(** ** [os.path.splitext] *)

(** The string cut before the last [c], if there is one. *)
Fixpoint cut_last (c : ascii) (s : string) : option (string * string) :=
  match s with
  | EmptyString => None
  | String d t =>
      match cut_last c t with
      | Some (a, b) => Some (String d a, b)
      | None => if decide (d = c) then Some ("", s) else None
      end
  end.
Fixpoint leading_dots (s : string) : string * string :=
  match s with
  | String "."%char t => let '(a, b) := leading_dots t in (String "."%char a, b)
  | _ => ("", s)
  end.
(** The directory with its slash, the dots that begin the name, and the rest of the name. *)
Definition name_parts (p : string) : string * (string * string) :=
  match cut_last "/"%char p with
  | Some (dir, slash) => (dir +:+ "/", leading_dots (str_drop 1 slash))
  | None => ("", leading_dots p)
  end.
Definition splitext (p : string) : string * string :=
  let '(dir, (dots, name)) := name_parts p in
  match cut_last "."%char name with
  | Some (root, ext) => (dir +:+ dots +:+ root, ext)
  | None => (p, "")
  end.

........

A verbatim restatement of all the entries above is required.

(** ** [os.path.splitext] *)

(** The string cut before the last [c], if there is one. *)
Fixpoint cut_last (c : ascii) (s : string) : option (string * string) :=
  match s with
  | EmptyString => None
  | String d t =>
      match cut_last c t with
      | Some (a, b) => Some (String d a, b)
      | None => if decide (d = c) then Some ("", s) else None
      end
  end.
Fixpoint leading_dots (s : string) : string * string :=
  match s with
  | String "."%char t => let '(a, b) := leading_dots t in (String "."%char a, b)
  | _ => ("", s)
  end.
(** The directory with its slash, the dots that begin the name, and the rest of the name. *)
Definition name_parts (p : string) : string * (string * string) :=
  match cut_last "/"%char p with
  | Some (dir, slash) => (dir +:+ "/", leading_dots (str_drop 1 slash))
  | None => ("", leading_dots p)
  end.
Definition splitext (p : string) : string * string :=
  let '(dir, (dots, name)) := name_parts p in
  match cut_last "."%char name with
  | Some (root, ext) => (dir +:+ dots +:+ root, ext)
  | None => (p, "")
  end.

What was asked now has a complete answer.